Honnêtement, quand j’avais accepté d’être tête de liste à Dakar, je ne m’étais pas donné plus  de deux ans. Parce que le travail de président de groupe ne sied pas à ma conception de la chose politique. Un président de groupe est obligé d’être au front et de se battre alors que je suis plutôt pour la médiation, la conciliation, le rapprochement des positions divergentes. Malgré tout, j’avais accepté mais très tôt, j’avais rendu ma démission à laquelle le président avait opposé une fin de non-recevoir à l’époque et j’ai continué à l’accompagner jusqu’à la fin de mon mandat.

Pour ce qui me concerne personnellement, je ne souhaite plus avoir un mandat électif encore moins une fonction nominative. Maintenant pour le compagnonnage politique, cela ne pose aucun problème. Je serai à ses côtés jusqu’à sa réélection en 2019. Au-delà de ma décision, je crois qu’il faille aller vers la limitation des mandats des députés à deux ou trois pour permettre une oxygénation de la démocratie parlementaire, pour permettre un changement de méthodes et de visages au niveau de l’Assemblée nationale. C’est une position de principe chez moi qu’on ne doit pas séjourner éternellement au sein de l’institution parlementaire.

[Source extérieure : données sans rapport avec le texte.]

(* ===== verification/Store.v ===== *)
(** * Event stores ([V2StoreManager] of v2/store.rs)

    The manager that creates the local author's store, joins peers, publishes
    signed records and reads the fold input back.  The x0xd daemon behind it is
    a parameter: every call may fail and may change the world, so the
    definitions are written in a state and error monad over an abstract world.
    The theorems say what the manager guarantees whatever the daemon does, and,
    for honest signing and encoding, that what it appends is admitted by the
    fold. *)

From S2P Require Import Prelude Wire Identity FoldTypes Canonical Admission Fold FoldRun.

(** ** The daemon *)

(** [ClientError]: the code only distinguishes [Http] and its status. *)
Inductive ClientError :=
  | Http (status : N) (body : string)
  | OtherClientError (display : string).

Definition CONFLICT : N := 409.
Definition NOT_FOUND : N := 404.

Record StoreDetailEntry := {
  sd_id : string;
  sd_owner : option string;
  sd_policy : option string
}.

Record SignResponse := {
  sg_agent_id : string;
  sg_public_key_b64 : string;
  sg_signature_b64 : string;
  sg_algorithm : string;
  sg_context : string
}.

(** The [V2StoreApi] and [SigningClient] traits, as calls on a world. *)
Class Daemon := {
  world : Type;
  create_kv_store_with_policy :
    string → string → option string → world → result unit ClientError * world;
  join_kv_store : string → string → world → result unit ClientError * world;
  kv_store_detail : string → world → result (option StoreDetailEntry) ClientError * world;
  list_kv_keys : string → world → result (list string) ClientError * world;
  get_kv : string → string → world → result (option bytes) ClientError * world;
  put_kv : string → string → bytes → string → world → result unit ClientError * world;
  sign : string → bytes → world → result SignResponse string * world;
  (** [tokio::time::sleep]: time passes, other agents act *)
  sleep : N → world → world
}.

(** [serde_json::to_vec] at each record type, and base64 [encode]. *)
Class Encoders := {
  b64_encode : bytes → string;
  enc_envelope : EventEnvelope → result bytes string;
  enc_genesis : GenesisManifestV2 → result bytes string;
  enc_roster : RosterEventV2 → result bytes string;
  enc_transition : TransitionEventV2 → result bytes string;
  enc_approval : ApprovalEventV2 → result bytes string;
  enc_consume : ConsumeEventV2 → result bytes string;
  enc_handoff : HandoffEventV2 → result bytes string
}.

(** ** Configuration and errors *)

Definition V2_ENVELOPE_CONTENT_TYPE : string := "application/x0x-symphony-v2+json".
Definition CARD_SELF_CONTENT_TYPE : string := "application/octet-stream".
Definition BOOTSTRAP_CONTEXT_V2 : string := "x0x-symphony-bootstrap-v2".

Inductive StorePolicyMode := AppendOnly | SignedFallback.

#[export] Instance StorePolicyMode_eq_dec : EqDecision StorePolicyMode.
Proof. solve_decision. Defined.

Definition from_config_value (value : string) : option StorePolicyMode :=
  if bool_decide (value = "append_only") then Some AppendOnly
  else if bool_decide (value = "signed") then Some SignedFallback
  else None.

Definition policy_as_str (mode : StorePolicyMode) : string :=
  match mode with AppendOnly => "append_only" | SignedFallback => "signed" end.

Inductive V2StoreError :=
  | Client (e : ClientError)
  | Signing (e : string)
  | PolicyNotHonored (topic : string) (actual : option string)
  | ImmutableConflict (topic key : string)
  | SignerMismatch (detail : string)
  | InvalidRecord (detail : string)
  | NotFound (topic : string)
  | AnchorMismatch (topic reason : string)
  | Refused (refusal : ListRefusal).

Record OwnEventStore := {
  own_list_uuid : string;
  own_agent_id : string;
  own_public_key : bytes;
  own_topic : string;
  own_policy : StorePolicyMode
}.

(** [V2StoreManager], less its handles on the daemon. *)
Record V2StoreManager := {
  mgr_mode : StorePolicyMode;
  mgr_limits : FoldLimits
}.

Definition new_manager (mode : StorePolicyMode) : V2StoreManager :=
  {| mgr_mode := mode; mgr_limits := default_limits |}.

Definition with_limits (m : V2StoreManager) (limits : FoldLimits) : V2StoreManager :=
  {| mgr_mode := mgr_mode m; mgr_limits := limits |}.

(** [Debug] of an [Option<String>] (for text without characters to escape). *)
Definition dquote : string := String (ascii_of_N 34) EmptyString.
Definition debug_opt (o : option string) : string :=
  match o with
  | None => "None"
  | Some s => "Some(" +:+ dquote +:+ s +:+ dquote +:+ ")"
  end.

Section store.
Context `{X : Extern} `{D : Daemon} `{E : Encoders}.

(** ** The monad *)

Definition M (A : Type) : Type := world → result A V2StoreError * world.

#[export] Instance M_ret : MRet M := λ A a w, (Ok a, w).
#[export] Instance M_bind : MBind M := λ A B f m w,
  match m w with
  | (Ok a, w') => f a w'
  | (Err e, w') => (Err e, w')
  end.

Definition fail {A} (e : V2StoreError) : M A := λ w, (Err e, w).

(** [call.await?] on a daemon call, and on a local result. *)
Definition client {A} (call : world → result A ClientError * world) : M A :=
  λ w, let '(r, w') := call w in (map_err Client r, w').
Definition lift {A} (r : result A V2StoreError) : M A := λ w, (r, w).

(** A call whose HTTP 409 counts as success. *)
Definition tolerate_conflict (call : world → result unit ClientError * world) : M unit :=
  λ w, match call w with
       | (Ok _, w') => (Ok (), w')
       | (Err (Http status body), w') =>
           if (status =? CONFLICT)%N then (Ok (), w') else (Err (Client (Http status body)), w')
       | (Err e, w') => (Err (Client e), w')
       end.

(** ** Anchors *)

Definition verify_store_anchor (m : V2StoreManager) (topic expected_owner : string) : M unit :=
  detail ← client (kv_store_detail topic);
  match detail with
  | None => fail (NotFound topic)
  | Some detail =>
      if bool_decide (sd_owner detail = Some expected_owner) then
        if bool_decide (mgr_mode m = AppendOnly) && bool_decide (sd_policy detail ≠ Some "append_only")
        then fail (PolicyNotHonored topic (sd_policy detail))
        else mret ()
      else fail (AnchorMismatch topic ("daemon reports owner " +:+ debug_opt (sd_owner detail) +:+
                   ", expected author " +:+ expected_owner))
  end.

(** ** The local store *)

Definition ensure_own_store (m : V2StoreManager) (list_uuid : string) : M OwnEventStore :=
  r ← (λ w, let '(r, w') := sign BOOTSTRAP_CONTEXT_V2 "x0x-symphony-v2-key-bootstrap" w in
            (map_err Signing r, w'));
  public_key ← lift (map_err InvalidRecord (decode_b64 "public_key_b64" (sg_public_key_b64 r)));
  let derived := derive_agent_id_hex public_key in
  if bool_decide (derived ≠ sg_agent_id r) then
    fail (SignerMismatch ("x0xd reports agent " +:+ sg_agent_id r +:+ " but its key derives to " +:+
            derived))
  else
  let topic := event_store_topic list_uuid (sg_agent_id r) in
  let requested_policy :=
    match mgr_mode m with AppendOnly => Some "append_only" | SignedFallback => None end in
  _ ← tolerate_conflict (create_kv_store_with_policy topic topic requested_policy);
  _ ← verify_store_anchor m topic (sg_agent_id r);
  existing ← client (get_kv topic CARD_SELF_KEY);
  _ ← match existing with
      | Some value => if bool_decide (value = public_key) then mret ()
                      else fail (ImmutableConflict topic CARD_SELF_KEY)
      | None => client (put_kv topic CARD_SELF_KEY public_key CARD_SELF_CONTENT_TYPE)
      end;
  mret {| own_list_uuid := list_uuid; own_agent_id := sg_agent_id r;
          own_public_key := public_key; own_topic := topic; own_policy := mgr_mode m |}.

Un mot sur l’opposition qui commence à s’unir…

Depuis cinq ans, cette opposition, au lieu de travailler sur un projet politique alternatif, au lieu de travailler à avoir un cap et un capitaine, se spécialise plutôt aux dénigrements et à la haine contre le président Macky Sall. Le Sénégal ne mérite pas cela. Dans une démocratie, il y a, au moins, deux choses qu’il faut réunir : une opposition forte et crédible et une presse libre et responsable.

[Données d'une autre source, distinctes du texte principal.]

(* ===== verification/Client.v ===== *)
(** * The x0xd client (client.rs of the tracker crate)

    The records the task-list, key-value and named-group endpoints exchange,
    and their calls as a class over the daemon's world.  HTTP and JSON are
    behind the calls; the endpoints nobody calls here (listing the keys of a
    store for v1 lists, the event stream) are left out. *)

From S2P Require Import Prelude Wire Identity Core Store.

Record TaskListEntry := { tl_id : string; tl_topic : string }.

Record NamedGroupEntry := { ng_group_id : string; ng_name : string }.
Record NamedGroupMember := { gm_agent_id : string; gm_state : option string }.
Record NamedGroupDetails := {
  nd_group_id : string;
  nd_name : string;
  nd_members : list NamedGroupMember
}.
Record JoinedGroup := { jg_group_id : string; jg_group_name : option string }.

Record TaskEntry := {
  te_id : string;
  te_title : string;
  te_description : string;
  te_state : string;
  te_assignee : option string;
  te_priority : N
}.

Record AddTaskDraft := { td_title : string; td_description : option string }.

(** [AddTaskDraft::new] and [with_description]. *)
Definition new_task_draft (title : string) : AddTaskDraft :=
  {| td_title := title; td_description := None |}.
Definition with_description (d : AddTaskDraft) (description : string) : AddTaskDraft :=
  {| td_title := td_title d; td_description := Some description |}.

Inductive TaskAction := TaskClaim | TaskComplete.

#[export] Instance TaskAction_eq_dec : EqDecision TaskAction.
Proof. solve_decision. Defined.

Definition task_action_str (a : TaskAction) : string :=
  match a with TaskClaim => "claim" | TaskComplete => "complete" end.
(** The result of a part of the turn as a value; a drop is no result. *)
Definition caught {A} (c : SM A) : SM (result A RunnerFailure) := λ s,
  let '(r, s') := c s in
  match r with
  | Ok a => (Ok (Ok a), s')
  | Err (TurnError e) => (Ok (Err e), s')
  | Err TurnDropped => (Err TurnDropped, s')
  end.

Definition send (r : ShellRunner) (id : string) (event : RunnerEvent) : SM unit :=
  modify (λ s, set_channel id {|
    ch_queue := send_event (rs_event_overflow_policy (sn_spec r)) (rs_event_capacity (sn_spec r))
                  (ch_queue (channel_of id s)) event;
    ch_taken := ch_taken (channel_of id s) |} s).

(** The consumer of the stream takes the next event, if there is one. *)
Definition take_event (id : string) : SM unit :=
  modify (λ s,
    match ch_queue (channel_of id s) with
    | [] => s
    | event :: queue =>
        set_channel id {| ch_queue := queue; ch_taken := ch_taken (channel_of id s) ++ [event] |} s
    end).
Definition run_step (r : ShellRunner) (id : string) (step : TaskStep) : SM unit :=
  match step with EventTaken => take_event id | _ => for_each (send r id) (step_events step) end.
(** The tasks run while the turn waits. *)
Definition run_tasks (r : ShellRunner) (id : string) (child : N) (prompt : string) : SM unit :=
  steps ← asking (tp_steps child prompt); for_each (run_step r id) steps.
Lemma run_child_handed r sess prompt env source sandbox :
  sn_sandbox r = Some sandbox → sx_backend (hx_spec sandbox) ≠ BkAuto →
  must_confine (hx_spec sandbox) source →
  logs (run_child (W := watched W) r sess prompt env source) (λ t _, ∃ socket,
    Forall (handed (hx_spec sandbox) (turn_plan (sn_spec r) (sh_workspace_path sess) env) socket) t).
Proof.
  intros Hr Hauto Hmust. set (plan := turn_plan _ _ _).
  unfold run_child, asking, fail.
  eapply logs_bind; [reveal; apply logs_silent; makes| |by intros e t1 ->; exists ""].
  intros started t1 ->. cbn [app].
  eapply logs_bind with (L := λ t res, Forall session_call t ∧ ∀ a, res = Ok a →
    ∃ socket, confined_command (hx_spec sandbox) plan socket a.1 ∧
      armed (W := watched W) socket plan (hx_spec sandbox) a.2).
  { apply logs_value; [apply makes_command_for_session|].
    intros s [command session] s' Hrun. by eapply command_for_session_confined. }
  2:{ intros e t1 [Ht1 _]. exists "". eapply Forall_impl; [exact Ht1|apply session_call_handed]. }
  intros [command session] t1 [Ht1 Hcommand]. destruct (Hcommand _ eq_refl) as (socket&Hconfined&Harmed).
  set (P := handed (hx_spec sandbox) plan socket).
  assert (Hs : ∀ call, session_call call → P call) by apply session_call_handed.
  assert (Hafter : ∀ session, makes P (shutdown_after_error (W := watched W) session))
    by (intros ?; eapply makes_weaken; [exact Hs|apply makes_shutdown_after_error]).
  assert (Hkill : ∀ child command,
    makes P (kill_child_after_start_failure (W := watched W) child command)).
  { intros. unfold kill_child_after_start_failure.
    apply makes_bind; [by apply makes_catch, makes_kill_process_group|makes]. }
  eapply logs_weaken with (L := λ t _, Forall P t);
    [|intros t res Ht; exists socket; apply Forall_app; split; [exact (Forall_impl _ _ _ Ht1 Hs)|exact Ht]].
  apply makes_bind; [|intros [child|e]].
  { apply makes_os, makes_catch. reveal. apply makes_noting. intros ?. by apply Forall_singleton. }
  2:{ apply makes_bind; [apply Hafter|makes]. }
  apply makes_bind; [makes|intros [pid|]].
  2:{ apply makes_bind; [apply Hkill|intros _]. apply makes_bind; [apply Hafter|makes]. }
  apply makes_bind; [apply makes_await|intros _].
  apply makes_bind; [by apply child_started_handed|intros [[[]|e] se]].
  - apply makes_bind;
      [apply makes_caught; eapply makes_weaken; [apply child_call_handed|apply makes_drive_child]|].
    intros outcome. unfold finish_sandbox_session.
    apply makes_bind; [|makes].
    apply makes_os, makes_with_session. eapply makes_weaken; [exact Hs|apply makes_session_shutdown].
  - apply makes_bind; [apply Hkill|intros _]. apply makes_bind; [apply Hafter|makes].
Qed.
Definition push_workspace (h : WorkspaceHandle) (scan : WorkspaceScan) : WorkspaceScan :=
  {| ws_workspaces := ws_workspaces scan ++ [h]; ws_refused := ws_refused scan |}.
Definition push_refused (issue_id : string) (p : path) (reason : string) (scan : WorkspaceScan)
    : WorkspaceScan :=
  {| ws_workspaces := ws_workspaces scan;
     ws_refused := ws_refused scan ++ [{| rw_issue_id := issue_id; rw_path := p; rw_reason := reason |}] |}.

(** One round of the loop over the entries. *)
Definition scan_entry (m : Manager) (scan : WorkspaceScan) (entry : result string IoError)
    : Run W WsError WorkspaceScan :=
  match entry with
  | Err source =>
      mret (push_refused "(read_dir_entry)" (mg_root m)
              (show_ws (ReadDirEntry (mg_root m) source)) scan)
  | Ok file =>
      let p := join (mg_root m) file in
      match to_str file with
      | None =>
          mret (push_refused (from_utf8_lossy file) p "workspace name is not valid UTF-8" scan)
      | Some name =>
          if bool_decide (name = ORPHAN_QUARANTINE_DIR) then mret scan
          else
            match sanitize_issue_identifier name with
            | Err error => mret (push_refused name p (show_containment error) scan)
            | Ok sanitized =>
                match new_issue_id (T := string) sanitized with
                | Err error => mret (push_refused sanitized p (show_symphony id error) scan)
                | Ok issue_id =>
                    r ← catch (validate_existing_directory m p);
                    mret match r with
                         | Ok canonical =>
                             push_workspace {| wh_issue_id := issue_id; wh_path := canonical;
                                               wh_created_now := false |} scan
                         | Err error => push_refused issue_id p (show_ws error) scan
                         end
                end
            end
      end
  end.

Fixpoint scan_entries (m : Manager) (entries : list (result string IoError))
    (scan : WorkspaceScan) : Run W WsError WorkspaceScan :=
  match entries with
  | [] => mret scan
  | entry :: rest => scan ← scan_entry m scan entry; scan_entries m rest scan
  end.

Definition list_workspace_directories (m : Manager) : Run W WsError WorkspaceScan :=
  entries ← mapping_err (ReadDirFailed (mg_root m)) (fs_read_dir (mg_root m));
  scan ← scan_entries m entries {| ws_workspaces := []; ws_refused := [] |};
  mret {| ws_workspaces := sort_by handle_key (ws_workspaces scan);
          ws_refused := sort_by refused_key (ws_refused scan) |}.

Malheureusement nos oppositions, parce qu’elles sont divisées, ne proposent rien et, indubitablement, elles ne peuvent pas empêcher à la coalition Bennoo Bokk Yaakaar de triompher aux prochaines législatives. L’opposition de l’APR, c’est l’APR elle-même. Les querelles, les luttes de positionnement, l’indiscipline, l’absence d’organisation, le désordre, la chienlit dans le parti moteur de la coalition nous fragilisent. Mais si nous réglons dos différends, renforçons la solidarité militante et harmonisons nos positions, nous vaincrons aux prochaines échéances électorales et préparer le triomphe de la présidentielle de 2019.

L’opposition semble trouver son capitaine en la personne de l’ancien président Abdoulaye Wade…

Je souffre de voir quelqu’un qui a été à la tête du pays revenir se bousculer pour une tête de liste aux législatives. Cela prouve que le vaisseau de l’opposition n’a ni capitaine pour le conduire ni un cap vers lequel se diriger. Mais, c’est plus grave pour le PDS parce que si  Wade sent la nécessité de revenir pour diriger le parti, cela veut dire que les libéraux sopistes sont incapables et on ne peut confier le pays ou envoyer à l’institution parlementaire des incapables.